Infertility is a scary word. It is also a shameful and isolating word, not to mention a taboo subject. Yet, about 10 out of every 100 women in the U.S. struggles to conceive a child. That is 6.1 million women that want to wear the badge of honor we call mom but can’t. I am one of them.
In 2009, my husband and I decided it was our time to grow our family. He had finished pilot training and the world was our oyster, so why not start now? Eight months later we found ourselves in the office of a reproductive endocrinologist (a.k.a. fertility specialist) learning that the steps to make this happen would prove to be more challenging.

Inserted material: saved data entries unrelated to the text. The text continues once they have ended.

(** Where the protocol runs, a change of [up] is passed on. *)
Lemma enable_track e w w' :
  MSTP_IN_set_bridge_enable e w = Done tt w' →
  track_br (w_br w') = (br_ports (w_br w), br_idx w, br_up (br_sysdeps (w_br w)),
                        stp_enabled (w_br w), e) ∧
  ∀ p, track_port <$> w_ports w' !! p = track_port <$> w_ports w !! p.
Proof.
  intros [H1 H2]%set_bridge_enable_view. injection H1 as Ha Hb Hc Hd. split.
  - unfold track_br. by rewrite Ha, Hb, Hc, Hd.
  - intros p. eapply fmap_coarser; [|apply H2]. intros x y [= Hx Hy]. unfold track_port.
    by rewrite Hx, Hy.
Qed.

Definition coherent_step (w w' : world) : Prop :=
  coherent w' ∧ sub_index w w' ∧ stp_enabled (w_br w') = stp_enabled (w_br w) ∧
  br_ports (w_br w') = br_ports (w_br w).

Lemma coherent_br_up u w w' :
  coherent w →
  track_br (w_br w') = (br_ports (w_br w), br_idx w, u, stp_enabled (w_br w),
                        stp_enabled (w_br w) && u) →
  (∀ p, track_port <$> w_ports w' !! p = track_port <$> w_ports w !! p) → coherent_step w w'.
Proof.
  intros [Hb Hp] Hbr Hpt. injection Hbr as Ha Hi Hu Hs He.
  split; [split|split; [split|by split]].
  - by rewrite He, Hs, Hu.
  - rewrite Ha, Hs. intros p x Hin Hx. specialize (Hpt p). rewrite Hx in Hpt.
    destruct (w_ports w !! p) as [y|] eqn:Hy; [|done]. injection Hpt as _ Hxu Hxe.
    rewrite Hxe, Hxu. by eapply Hp.
  - exact Hi.
  - intros p idx [Hin (x & Hx & Hxi)]. rewrite Ha in Hin. split; [done|]. specialize (Hpt p).
    rewrite Hx in Hpt. destruct (w_ports w !! p) as [y|]; [|done].
    injection Hpt as Hy _ _. exists y. split; [done|]. congruence.
Qed.

Lemma set_br_up_works b u : works True b coherent (λ _, coherent_step) (set_br_up K b u).
Proof.
  intros d0 w0 d w Ha Hw Hco. unfold set_br_up. apply dwp_bind.
  eapply dwp_read_br; [by eapply At_lookup|]. cbv zeta. apply dwp_bind.
  set (changed := negb (Bool.eqb u (br_up (br_sysdeps (w_br w))))).
  set (f := λ s : sysdep_br_data_t, s <| br_up := u |>).
  assert (H1 : dwp (dwhen changed (upd_br_sysdeps b f)) (λ _ d1, ∃ w1, At True b d0 w0 d1 w1 ∧
    wf_world w1 ∧ br_view (w_br w1) = (br_ports (w_br w), f (br_sysdeps (w_br w)),
      stp_enabled (w_br w), bridgeEnabled (w_br w)) ∧ w_ports w1 = w_ports w) d).
  { destruct changed eqn:Hch; cbn [dwhen].
    - eapply (dwp_in_bridge True); [exact Ha|done|by apply keeps_upd_sysdeps, wf_world_lend|
        intros _; auto with follows|].
      intros [] w1 d1 [= <-] Hw1 Ha1. eexists. split; [exact Ha1|]. split; [done|]. by split.
    - exists w. split; [done|]. split; [done|]. split; [|done].
      unfold changed in Hch. apply negb_false_iff, eqb_prop in Hch. unfold br_view, f.
      rewrite Hch. by destruct w as [[? ? ? ? ? ? ? ? ? ? ? ? ? ? ? ? []] ? ? ? ? ? ?]. }
  eapply dwp_mono; [exact H1|]. intros _ d1 (w1 & Ha1 & Hw1 & Hv1 & Hp1).
  injection Hv1 as Hports1 Hsys1 Hstp1 Hen1. apply dwp_bind.
  eapply dwp_mono; [by eapply update_br_address_works|].
  intros _ d2 (w2 & Ha2 & Hw2 & [Hbr2 Hp2]). apply dwp_bind.
  eapply dwp_read_br; [by eapply At_lookup|]. injection Hbr2 as Hports2 Hidx2 Hup2 Hstp2 Hen2.
  pose proof (proj1 Hco) as Hb.
  assert (Hpt : ∀ p, track_port <$> w_ports w2 !! p = track_port <$> w_ports w !! p)
    by (intros p; by rewrite Hp2, Hp1).
  assert (Hfinal : ∀ w3, track_br (w_br w3) = (br_ports (w_br w), br_idx w, u, stp_enabled (w_br w),
      stp_enabled (w_br w) && u) → (∀ p, track_port <$> w_ports w3 !! p = track_port <$> w_ports w2 !! p) →
      coherent_step w w3).
  { intros w3 Hbr3 Hp3. apply (coherent_br_up u); [done|done|]. intros p. by rewrite Hp3. }
  rewrite Hstp2, Hup2, Hsys1. cbn [f]. rewrite Hstp1.
  destruct (changed && stp_enabled (w_br w)) eqn:Hact; cbn [dwhen].
  - eapply dwp_in_bridge_at; [exact Ha2|done|by apply keeps_set_bridge_enable, wf_world_lend| |].
    { intros _ w3 _ _ [Hs _]. apply andb_true_iff in Hact as [_ Hact]. cbn in Hs. congruence. }
    intros [] w3 d3 Hd3 Hw3 Ha3. exists w3. split; [done|]. split; [done|].
    apply enable_track in Hd3 as [Hbr3 Hp3]. apply Hfinal; [|exact Hp3].
    rewrite Hbr3. apply andb_true_iff in Hact as [_ Hact]. cbn. unfold br_idx in *. cbn.
    rewrite Hports2, Hports1, Hidx2, Hsys1, Hup2, Hsys1, Hstp2, Hstp1, Hact. done.
  - exists w2. split; [done|]. split; [done|]. apply Hfinal; [|done]. unfold track_br, br_idx in *.
    rewrite Hports2, Hports1, Hidx2, Hsys1, Hup2, Hsys1, Hstp2, Hstp1, Hen2, Hen1, Hb. cbn.
    f_equal. destruct (stp_enabled (w_br w)); [|done]. rewrite andb_true_r in Hact.
    unfold changed in Hact. apply negb_false_iff, eqb_prop in Hact. by rewrite Hact.
Qed.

The struggle was real. After nine rounds of injectable hormone therapy over the next year and a half — to include two deployments for good measure — we were finally going to be welcoming a child into this big, beautiful world right before Thanksgiving 2011. With our hope restored, a few years later we set out to find a new specialist and started everything all over again as we attempted to once again grow our family. After several failed rounds of treatment, we were faced with only one option that could give us another biological child: In Vitro Fertilization, IVF for short.
IVF is a complex — not to mention incredibly expensive and not covered by TRICARE — process, that at the end of the day for us, didn’t look like it would have the best outcomes for growing our family. Hope seemed so far away. This is when we turned to adoption.

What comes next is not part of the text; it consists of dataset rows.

#[export] Instance PTSM_dry p : DryRun (PTSM_run p).
Proof.
  intros w. unfold PTSM_run, PTSM_FUEL. generalize 31%nat. intros n.
  change (dry_at (λ d, PTSM_runf (S n) p d) w). cbn [PTSM_runf]. cbv zeta.
  eapply dry_at_bind; [reads_auto|]. intros prt [Hp _]%get_port_Done.
  dry_step; [eapply PTSM_to_TRANSMIT_INIT_dry; [exact Hp|by apply negb_true_iff]|].
  dry_auto.
Qed.

(** TCSM_to_LEARNING is only entered when its own dry run reports a change. *)
Lemma TCSM_to_LEARNING_dry run k prt ptp w :
  w_ports w !! ptp_port k = Some prt → w_ptps w !! k = Some ptp →
  rcvdTc ptp || tcProp ptp || ((ptp_MSTID k =? 0) && (rcvdTcn prt || rcvdTcAck prt)) = true →
  dry_at (TCSM_to_LEARNING run k) w.
Proof.
  intros Hp Hk Hc. apply dry_at_true.
  - unfold TCSM_to_LEARNING, get_ptp, get_port, mbind, M_bind. rewrite Hk. cbn.
    destruct (negb _) eqn:?; [done|]. destruct (rcvdTc ptp) eqn:?; [done|].
    destruct (tcProp ptp) eqn:?; [done|]. cbn in *.
    apply andb_true_iff in Hc as [-> Hc]. rewrite Hp. cbn. by rewrite Hc.
  - intros b w'. unfold TCSM_to_LEARNING.
    intros ([] & ? & _ & ([] & ? & _ & ([] & ? & _ & (? & ? & _ & [= <- _])%bind_Done_inv)
      %bind_Done_inv)%bind_Done_inv)%bind_Done_inv. done.
Qed.
Lemma TCSM_to_NOTIFIED_TC_nf op tcn ack s act fwd lrn lng tc prop w :
  T (op, tcn, ack) (s, act, fwd, lrn, lng, tc, prop) w →
  (TCSM_rank cist (op, false, ack)
     (TCSM_NOTIFIED_TC, act, fwd, lrn, lng, false, prop) ≤ n)%nat →
  nf (TCSM_to_NOTIFIED_TC run k) w.
Proof.
  intros HT Hr. unfold TCSM_to_NOTIFIED_TC, set_TCSM.
  trk_ptp HT (TCSM_NOTIFIED_TC, act, fwd, lrn, lng, tc, prop).
  trk_ptp HT (TCSM_NOTIFIED_TC, act, fwd, lrn, lng, false, prop).
  eapply (nofuel_get_ptp _ _ _ _ _ _ _ _ _ HT); intros x _ _.
  destruct cist eqn:Hc; cbn [when].
  - trk_port HT (op, false, ack). trk_same HT. by rerun.
  - do 2 trk_same HT. by rerun.
Qed.

Lemma TCSM_to_PROPAGATING_nf pv s act fwd lrn lng tc prop w :
  T pv (s, act, fwd, lrn, lng, tc, prop) w →
  (TCSM_rank cist pv (TCSM_PROPAGATING, act, fwd, lrn, lng, tc, false) ≤ n)%nat →
  nf (TCSM_to_PROPAGATING run k) w.
Proof.
  intros HT Hr. unfold TCSM_to_PROPAGATING, set_TCSM.
  trk_ptp HT (TCSM_PROPAGATING, act, fwd, lrn, lng, tc, prop). do 2 trk_same HT.
  trk_ptp HT (TCSM_PROPAGATING, act, fwd, lrn, lng, tc, false). by rerun.
Qed.

Lemma TCSM_to_ACKNOWLEDGED_nf op tcn ack s act fwd lrn lng tc prop w :
  T (op, tcn, ack) (s, act, fwd, lrn, lng, tc, prop) w →
  (TCSM_rank cist (op, tcn, false)
     (TCSM_ACKNOWLEDGED, act, fwd, lrn, lng, tc, prop) ≤ n)%nat →
  nf (TCSM_to_ACKNOWLEDGED run k) w.
Proof.
  intros HT Hr. unfold TCSM_to_ACKNOWLEDGED, set_TCSM.
  trk_ptp HT (TCSM_ACKNOWLEDGED, act, fwd, lrn, lng, tc, prop). do 2 trk_same HT.
  trk_port HT (op, tcn, false). by rerun.
Qed.

Lemma TCSM_to_ACTIVE_nf pv s act fwd lrn lng tc prop w :
  T pv (s, act, fwd, lrn, lng, tc, prop) w →
  (TCSM_rank cist pv (TCSM_ACTIVE, act, fwd, lrn, lng, tc, prop) ≤ n)%nat →
  nf (TCSM_to_ACTIVE run k) w.
Proof.
  intros HT Hr. unfold TCSM_to_ACTIVE, set_TCSM.
  trk_ptp HT (TCSM_ACTIVE, act, fwd, lrn, lng, tc, prop). by rerun.
Qed.
End TCSM.

(** Each rank inequality is a matter of the flags it depends on. *)
Ltac flag_arith :=
  cbn [TCSM_rank] in *; cbv zeta in *; unfold TCSM_active_rank, TCSM_clear_rank, b2n in *;
  repeat match goal with
  | |- context [if ?b then _ else _] => destruct b eqn:?
  | H : context [if ?b then _ else _] |- _ => destruct b eqn:?
  end; lia.

Lemma TCSM_bounded k n pv c d w :
  track TCSM_port TCSM_core (ptp_port k) k pv c w →
  (TCSM_rank (ptp_MSTID k =? 0)%Z pv c ≤ n)%nat → nofuel (TCSM_runf n k d) (λ _ _, True) w.
Proof.
  revert pv c d w. induction n as [|n IH];
    intros [[op tcn] ack] [[[[[[s act] fwd] lrn] lng] tc] prop] d w HT Hr.
  { exfalso. destruct s; flag_arith. }
  specialize (λ pv c w, IH pv c false w) as IH'.
  cbn [TCSM_runf]. cbv zeta.
  eapply (nofuel_get_port _ _ _ _ _ _ _ _ _ HT); intros prt Hprt Hp.
  eapply (nofuel_get_ptp _ _ _ _ _ _ _ _ _ HT); intros x Hx Hc.
  unfold TCSM_port in Hp. injection Hp as Hop Htcn Hack.
  unfold TCSM_core in Hc. injection Hc as Hs Hact Hfwd Hlrn Hlng Htc Hprop.
  rewrite Hs, Hact, Hop, Htcn, Hack, Hfwd, Hlrn, Hlng, Htc, Hprop.
  destruct s.
  all: repeat match goal with |- nofuel (if ?b then _ else _) _ _ => destruct b eqn:? end.
  all: try done.
  all: try apply nofuel_transition.
  all: first
    [ apply nofuel_bind; eapply nofuel_mono; [|by intros]; eapply TCSM_to_LEARNING_nf
    | destruct d; [apply nofuel_total; unfold TCSM_to_LEARNING; total_auto|];
      eapply TCSM_to_LEARNING_nf
    | eapply TCSM_to_INACTIVE_nf | eapply TCSM_to_DETECTED_nf | eapply TCSM_to_NOTIFIED_TCN_nf
    | eapply TCSM_to_NOTIFIED_TC_nf | eapply TCSM_to_PROPAGATING_nf
    | eapply TCSM_to_ACKNOWLEDGED_nf | eapply TCSM_to_ACTIVE_nf ].
  all: first [exact IH' | exact HT | flag_arith].
Qed.

Lemma TCSM_nofuel br K k d w :
  Inv br K w → valid_ptp br k → nofuel (TCSM_run k d) (λ _ _, True) w.
Proof.
  intros Hi Hk. destruct (wf_tracked TCSM_port TCSM_core br K k w Hi Hk) as (prt & x & HT & _).
  eapply TCSM_bounded; [exact HT|]. unfold TCSM_FUEL.
  destruct (TCSM_port prt) as [[op tcn] ack],
    (TCSM_core x) as [[[[[[s act] fwd] lrn] lng] tc] prop].
  destruct s; flag_arith.
Qed.

(** ** Port Transmit *)

Section PTSM.
Context (p : port_id) (br : bridge_t) (h : Z) (l : list tree_id).
Hypothesis Hhello : h ≠ 0.
Hypothesis Hhold : Transmit_Hold_Count br <= 10.

Definition PTSM_port (x : port_t) :=
  (portEnabled x, PTSM_state x, helloWhen x, txCount x, prt_trees x).
Definition PTSM_core (x : per_tree_port_t) : Z := Hello_Time (portTimes x).

Definition PTSM_at (en : bool) (s : PTSM_states_t) (hello tx : Z) (w : world) : Prop :=
  track PTSM_port PTSM_core p (p, 0) (en, s, hello, tx, 0 :: l) h w ∧ w_br w = br ∧ 0 <= tx.

(** In IDLE a periodic transmission may be due, and each BPDU sent takes a turn
    through a transmitting state. *)
Definition PTSM_rank (en : bool) (s : PTSM_states_t) (hello tx : Z) : nat :=
  let sends := (2 * Z.to_nat (Transmit_Hold_Count br - tx))%nat in
  if negb en then 1
  else match s with
  | PTSM_IDLE => (if (hello =? 0)%Z then 2 else 0) + sends + 1
  | _ => sends + 2
  end%nat.

Lemma PTSM_keep {A B} (m : M A) (f : A → M B) Q en s hello tx w :
  PTSM_at en s hello tx w → total m → quiet m → same PTSM_port PTSM_core p (p, 0) m →
  (∀ a w', PTSM_at en s hello tx w' → nofuel (f a) Q w') → nofuel (m ≫= f) Q w.
Proof.
  intros (HT & Hb & Htx) Ht Hq Hs Hf. apply nofuel_bind. unfold nofuel at 1.
  destruct (m w) as [a w'| |] eqn:Hm; [|done|by eapply Ht].
  pose proof (Hs _ _ _ Hm) as [? ?]. apply Hq in Hm as (Hb' & _). apply Hf.
  split; [|split; [congruence|done]]. destruct HT. split; congruence.
Qed.

Lemma PTSM_upd {B} (m : unit → M B) f Q en s hello tx en' s' hello' tx' w :
  PTSM_at en s hello tx w → 0 <= tx' →
  (∀ x, PTSM_port x = (en, s, hello, tx, 0 :: l) →
        PTSM_port (f x) = (en', s', hello', tx', 0 :: l)) →
  (∀ w', PTSM_at en' s' hello' tx' w' → nofuel (m tt) Q w') → nofuel (upd_port p f ≫= m) Q w.
Proof.
  intros (HT & Hb & Htx) Ht Hf Hm.
  apply nofuel_bind. unfold nofuel at 1. destruct (upd_port p f w) as [[] w'| |] eqn:Hu.
  - apply Hm. split; [|split; [|done]].
    + pose proof (nofuel_upd_port PTSM_port PTSM_core p (p, 0) (λ _, skip) f
        (λ _ w', track PTSM_port PTSM_core p (p, 0) (en', s', hello', tx', 0 :: l) h w')
        _ _ _ _ HT Hf (λ _ H, H)) as Hn.
      unfold nofuel, mbind, M_bind in Hn. rewrite Hu in Hn. exact Hn.
    + apply quiet_upd_port in Hu as (-> & _). done.
  - done.
  - by eapply total_upd_port.
Qed.

Lemma PTSM_cist {B} (f : ptp_id → M B) Q en s hello tx w :
  PTSM_at en s hello tx w → nofuel (f (p, 0)) Q w →
  nofuel (GET_CIST_PTP_FROM_PORT p ≫= f) Q w.
Proof.
  intros (HT & _) Hf. unfold GET_CIST_PTP_FROM_PORT, ptps_of_port.
  do 2 apply nofuel_bind. unfold nofuel at 1, get_port, mbind, M_bind.
  destruct HT as [Hp _]. destruct (w_ports w !! p) as [x|]; [|done].
  unfold PTSM_port in Hp. injection Hp as _ _ _ _ Ht. cbn. rewrite Ht. exact Hf.
Qed.

Definition PTSM_bounded (n : nat) : Prop := ∀ en s hello tx w d,
  PTSM_at en s hello tx w → (PTSM_rank en s hello tx ≤ n)%nat →
  nofuel (PTSM_runf n p d) (λ _ _, True) w.

Context (n : nat) (IH : PTSM_bounded n).
Local Abbreviation run := (PTSM_runf n p false).
Local Abbreviation nf m w := (nofuel m (λ _ _, True) w).

Ltac upd H e s w t :=
  eapply (PTSM_upd _ _ _ _ _ _ _ e s w t _ H);
  [|let E := fresh in intros ? E; injection E; intros; unfold PTSM_port; cbn;
   repeat apply f_equal2; congruence || assumption|
   clear H; intros ? H; cbv beta].
Ltac keep H :=
  eapply PTSM_keep; [exact H|total_auto|quiet_auto|same_auto|]; clear H; intros ? ? H; cbv beta.

Lemma PTSM_to_IDLE_nf s hello tx w :
  PTSM_at true s hello tx w → (PTSM_rank true PTSM_IDLE h tx ≤ n)%nat →
  nf (PTSM_to_IDLE run p) w.
Proof.
  intros HT Hr. unfold PTSM_to_IDLE. pose proof HT as (_ & _ & Htx).
  upd HT true PTSM_IDLE hello tx; [done|].
  eapply PTSM_cist; [exact HT|]. pose proof HT as (HT' & _).
  eapply (nofuel_get_ptp _ _ _ _ _ _ _ _ _ HT'); intros x Hx Hh. unfold PTSM_core in Hh.
  rewrite Hh. clear HT'. upd HT true PTSM_IDLE h tx; [done|].
  apply nofuel_run_skip. by eapply IH.
Qed.

Lemma PTSM_to_TRANSMIT_INIT_nf s hello tx d w :
  PTSM_at false s hello tx w → nf (PTSM_to_TRANSMIT_INIT run p false d) w.
Proof.
  intros HT. unfold PTSM_to_TRANSMIT_INIT. pose proof HT as (HT' & _).
  eapply (nofuel_get_port _ _ _ _ _ _ _ _ _ HT'); intros x Hx Hp. clear HT'.
  unfold PTSM_port in Hp. injection Hp as Hen _ _ _ _. rewrite Hen. cbn [negb andb].
  destruct d; [done|]. apply nofuel_total. total_auto.
Qed.

Lemma PTSM_to_TRANSMIT_PERIODIC_nf hello tx w :
  PTSM_at true PTSM_IDLE hello tx w →
  (PTSM_rank true PTSM_TRANSMIT_PERIODIC hello tx ≤ n)%nat →
  nf (PTSM_to_TRANSMIT_PERIODIC run p) w.
Proof.
  intros HT Hr. unfold PTSM_to_TRANSMIT_PERIODIC. pose proof HT as (_ & _ & Htx).
  upd HT true PTSM_TRANSMIT_PERIODIC hello tx; [done|].
  eapply PTSM_cist; [exact HT|]. do 3 keep HT.
  upd HT true PTSM_TRANSMIT_PERIODIC hello tx; [done|].
  apply nofuel_run_skip. by eapply IH.
Qed.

In August 2016, a short three weeks after arriving in Washington State, we found ourselves at an in-take screening and completing our adoption application with a local adoption agency in Spokane. I won’t lie, it was a lengthy process. But on November 14, 2017, on our daughter’s sixth birthday celebration at Disneyland, I answered a phone call that changed our lives.
A first mom had chosen us. Speechless.
In the few short months after, I was meeting her for the first time. It is a truly surreal moment to sit across the table and share a meal with the woman that is going to help you complete your family. To hear her story and have the perfectly-orchestrated opportunity to invest in her is time that I will always treasure.

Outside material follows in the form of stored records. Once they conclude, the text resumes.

Lemma switch_nf d prt x allSynced w :
  at_port x w → fine x → operEdge prt = op → BaInconsistent prt = ba →
  (selected x && negb (updtInfo x) = true → role x = selectedRole x) →
  (rank x ≤ S n)%nat → nf (PRTSM_switch run v k d prt x allSynced) w.
Proof.
  intros Hx Hf Hop Hba Hsame Hr.
  destruct (selected x && negb (updtInfo x)) eqn:Hgo; [|by apply passing_nf].
  assert (Hp : placed (role x) x) by (split; [done|]; split; [done|]; symmetry; by apply Hsame).
  pose proof Hf as [Hfam Hcalm]. rewrite (rank_placed _ _ Hp) in Hr.
  assert (Hc : role x = roleMaster → calm op x = true) by (intros E; apply Hcalm; by rewrite <- Hsame).
  unfold PRTSM_switch. rewrite Hgo. pose proof Hp as (_ & _ & Hsel).
  destruct (PRTSM_state x) eqn:Hs; cbn [passing b2n] in Hr.
  all: lazymatch goal with
       | |- nofuel (PRTSM_alternate_port _ _ _ _ _ _) _ _ => eapply alternate_port_nf; done
       | _ => destruct (role x) eqn:Hrole; try discriminate Hfam
       end.
  all: try (eapply master_port_nf; eauto; fail).
  all: try (eapply root_port_nf; eauto; fail).
  all: try (eapply designated_port_nf; eauto; fail).
  all: repeat match goal with |- nofuel (if ?b then _ else _) _ _ => destruct b eqn:? end; try done.
  all: apply nofuel_transition.
  all: lazymatch goal with |- nofuel ?m _ _ => let h := head_of m in unfold h end.
  all: try (eapply return_nf; [exact Hx|exact Hp|lia|reflexivity|done|done|done|done|done|];
            unfold rest_rank, to_swing, held, to_sync, to_open; cbn; rewrite ?Z.eqb_refl; cbn;
            repeat match goal with
            | |- context [b2n ?b] => pose proof (b2n_le b); generalize dependent (b2n b); intros ? ?
            end; lia).
  all: eapply enter_nf; [exact Hx|split; cbn; rewrite ?Hrole, ?Hsel; done|].
  all: erewrite (rank_placed roleDisabled) by (split; [exact Hgo|split; [cbn; congruence|exact Hsel]]).
  all: unfold rest_rank in *; cbn in *; rewrite ?Z.eqb_refl; cbn.
  all: try match goal with H : _ || _ = true |- _ => rewrite H in Hr end.
  all: cbn in Hr; lia.
Qed.

Lemma PRTSM_step d x w : at_port x w → fine x → (rank x ≤ S n)%nat → nf (PRTSM_runf (S n) v k d) w.
Proof.
  intros Hx Hf Hr. cbn [PRTSM_runf]. eapply at_get_port; [exact Hx|]. intros prt Hop Hba.
  eapply at_get_ptp; [exact Hx|].
  destruct ((role x !=? selectedRole x) && selected x && negb (updtInfo x)) eqn:Hch.
  - rewrite <- andb_assoc in Hch. apply andb_true_iff in Hch as [Hne Hgo].
    apply negb_true_iff, bool_decide_eq_false in Hne. by apply change_role_nf.
  - apply at_reads; [apply reads_allSynced|total_auto|]. intros allSynced.
    apply switch_nf; [done..| |done]. intros Hgo. rewrite <- andb_assoc, Hgo, andb_true_r in Hch.
    by apply negb_false_iff, bool_decide_eq_true in Hch.
Qed.
End run.

Lemma PRTSM_settles v k op ba n d x w :
  at_port k op ba x w → PRTSM_fine op x → (PRTSM_rank v op ba x ≤ n)%nat →
  nofuel (PRTSM_runf n v k d) (λ _ _, True) w.
Proof.
  revert d x w. induction n as [|n IH]; intros d x w Hx Hf Hr.
  - exfalso. unfold PRTSM_rank in Hr. destruct (negb (selected x && _)); [lia|].
    destruct (role x !=? selectedRole x); [lia|].
    destruct (PRTSM_state x), (role x); cbn in Hr; lia.
  - eapply PRTSM_step; [|exact Hx|exact Hf|exact Hr]. intros. by eapply IH.
Qed.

March of 2018, I stood in the delivery room and cried as I held the hand of that brave and selfless woman who made us a family of four. By May of that year, in the Superior Court of Washington, surrounded by the love of friends and family from around the country — and all jam-packed into a family courtroom — the adoption of our baby boy was finalized. The final piece of our puzzle was put in to place and we were finally a forever family.
What we didn’t realize would happen by being so open about our journey through infertility and adoption, is the profound impact that it would have on so many around us. Couples began to call and text and want to meet to hear our story and ask us how we did it. They wanted to know the ins and outs. They wanted to hear the success of a military family adopting. The authentic relationships that began from places of utmost vulnerability left me and my husband in awe. It was then that I saw for the first time the need to continue to share this story so that more incredibly qualified and willing military families would have the opportunity to grow their families through adoption.
You can do this, despite what you may have been told about military families being “unstable” and “too transient.” I’m not going to tell you it will be all rainbows and unicorns, but if there is anything that I have learned after walking through this turbulent part of my life, it is this: The things that challenge us, the things that stretch us, the things that keep us up at night, they are every bit worth our perseverance, our struggle, and our hope. Because on the other side of them we find healing, our grit, our tenacity & we find complete and unconditional love.
My hope is that you will join me during the month of November in celebrating families that have adopted, are in the process of adopting, or are thinking about adopting as we celebrate Adoption Awareness Month & World Adoption Day this weekend.